* Stored data *
§ §
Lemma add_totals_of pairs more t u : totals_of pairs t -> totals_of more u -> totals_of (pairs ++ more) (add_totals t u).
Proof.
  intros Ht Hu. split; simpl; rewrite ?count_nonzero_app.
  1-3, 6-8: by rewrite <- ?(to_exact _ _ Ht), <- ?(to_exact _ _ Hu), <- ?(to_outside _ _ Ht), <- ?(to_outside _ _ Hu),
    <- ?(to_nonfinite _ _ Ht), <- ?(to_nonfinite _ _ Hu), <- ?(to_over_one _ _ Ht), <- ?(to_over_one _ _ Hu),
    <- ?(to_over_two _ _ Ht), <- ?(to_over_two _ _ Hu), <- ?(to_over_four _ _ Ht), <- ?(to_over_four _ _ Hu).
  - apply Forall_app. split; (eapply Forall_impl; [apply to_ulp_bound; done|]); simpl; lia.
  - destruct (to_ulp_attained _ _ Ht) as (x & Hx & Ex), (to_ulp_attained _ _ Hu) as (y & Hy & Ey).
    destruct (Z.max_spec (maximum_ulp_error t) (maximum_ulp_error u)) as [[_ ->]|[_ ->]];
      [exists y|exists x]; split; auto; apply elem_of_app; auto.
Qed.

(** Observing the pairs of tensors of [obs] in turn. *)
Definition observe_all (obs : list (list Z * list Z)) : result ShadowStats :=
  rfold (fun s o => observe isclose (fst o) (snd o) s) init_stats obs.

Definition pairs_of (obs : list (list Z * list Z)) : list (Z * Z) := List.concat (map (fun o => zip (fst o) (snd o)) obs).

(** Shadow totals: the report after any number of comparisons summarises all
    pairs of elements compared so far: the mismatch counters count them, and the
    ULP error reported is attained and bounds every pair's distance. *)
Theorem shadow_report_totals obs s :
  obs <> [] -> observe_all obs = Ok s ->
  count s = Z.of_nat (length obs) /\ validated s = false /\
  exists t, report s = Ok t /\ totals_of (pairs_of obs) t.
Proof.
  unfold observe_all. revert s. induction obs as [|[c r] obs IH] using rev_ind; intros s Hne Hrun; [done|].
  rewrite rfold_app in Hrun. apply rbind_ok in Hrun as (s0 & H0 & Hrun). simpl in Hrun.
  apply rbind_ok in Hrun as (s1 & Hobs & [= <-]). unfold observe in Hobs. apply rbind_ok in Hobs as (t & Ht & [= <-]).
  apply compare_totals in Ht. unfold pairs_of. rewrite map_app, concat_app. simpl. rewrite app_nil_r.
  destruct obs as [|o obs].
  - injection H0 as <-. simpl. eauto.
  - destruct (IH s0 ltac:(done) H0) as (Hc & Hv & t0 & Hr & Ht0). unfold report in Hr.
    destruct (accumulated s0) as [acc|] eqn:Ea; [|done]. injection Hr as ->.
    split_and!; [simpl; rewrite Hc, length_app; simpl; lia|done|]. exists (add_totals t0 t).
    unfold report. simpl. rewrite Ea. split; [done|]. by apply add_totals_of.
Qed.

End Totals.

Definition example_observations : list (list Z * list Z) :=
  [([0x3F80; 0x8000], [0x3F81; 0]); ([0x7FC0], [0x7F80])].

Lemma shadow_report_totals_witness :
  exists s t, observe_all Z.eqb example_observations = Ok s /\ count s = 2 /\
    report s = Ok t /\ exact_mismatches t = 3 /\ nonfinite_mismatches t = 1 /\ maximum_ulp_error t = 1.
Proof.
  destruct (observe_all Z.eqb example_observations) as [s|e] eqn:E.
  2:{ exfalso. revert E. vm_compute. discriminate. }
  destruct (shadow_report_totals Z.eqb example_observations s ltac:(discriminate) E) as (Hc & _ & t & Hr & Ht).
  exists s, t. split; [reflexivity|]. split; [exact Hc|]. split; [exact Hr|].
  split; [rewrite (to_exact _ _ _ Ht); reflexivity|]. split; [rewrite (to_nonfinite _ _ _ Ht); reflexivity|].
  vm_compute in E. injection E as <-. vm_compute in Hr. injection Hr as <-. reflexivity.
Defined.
§ §
* REQUIRED WORK *
Look through the entries above and quote exactly the lines from the line with "apply rbind_ok in Hrun as (s1" to the line with "exists s, t.", counting both of those lines.

* RESPONSE AREA *
  apply rbind_ok in Hrun as (s1 & Hobs & [= <-]). unfold observe in Hobs. apply rbind_ok in Hobs as (t & Ht & [= <-]).
  apply compare_totals in Ht. unfold pairs_of. rewrite map_app, concat_app. simpl. rewrite app_nil_r.
  destruct obs as [|o obs].
  - injection H0 as <-. simpl. eauto.
  - destruct (IH s0 ltac:(done) H0) as (Hc & Hv & t0 & Hr & Ht0). unfold report in Hr.
    destruct (accumulated s0) as [acc|] eqn:Ea; [|done]. injection Hr as ->.
    split_and!; [simpl; rewrite Hc, length_app; simpl; lia|done|]. exists (add_totals t0 t).
    unfold report. simpl. rewrite Ea. split; [done|]. by apply add_totals_of.
Qed.

End Totals.

Definition example_observations : list (list Z * list Z) :=
  [([0x3F80; 0x8000], [0x3F81; 0]); ([0x7FC0], [0x7F80])].

Lemma shadow_report_totals_witness :
  exists s t, observe_all Z.eqb example_observations = Ok s /\ count s = 2 /\
    report s = Ok t /\ exact_mismatches t = 3 /\ nonfinite_mismatches t = 1 /\ maximum_ulp_error t = 1.
Proof.
  destruct (observe_all Z.eqb example_observations) as [s|e] eqn:E.
  2:{ exfalso. revert E. vm_compute. discriminate. }
  destruct (shadow_report_totals Z.eqb example_observations s ltac:(discriminate) E) as (Hc & _ & t & Hr & Ht).
  exists s, t. split; [reflexivity|]. split; [exact Hc|]. split; [exact Hr|].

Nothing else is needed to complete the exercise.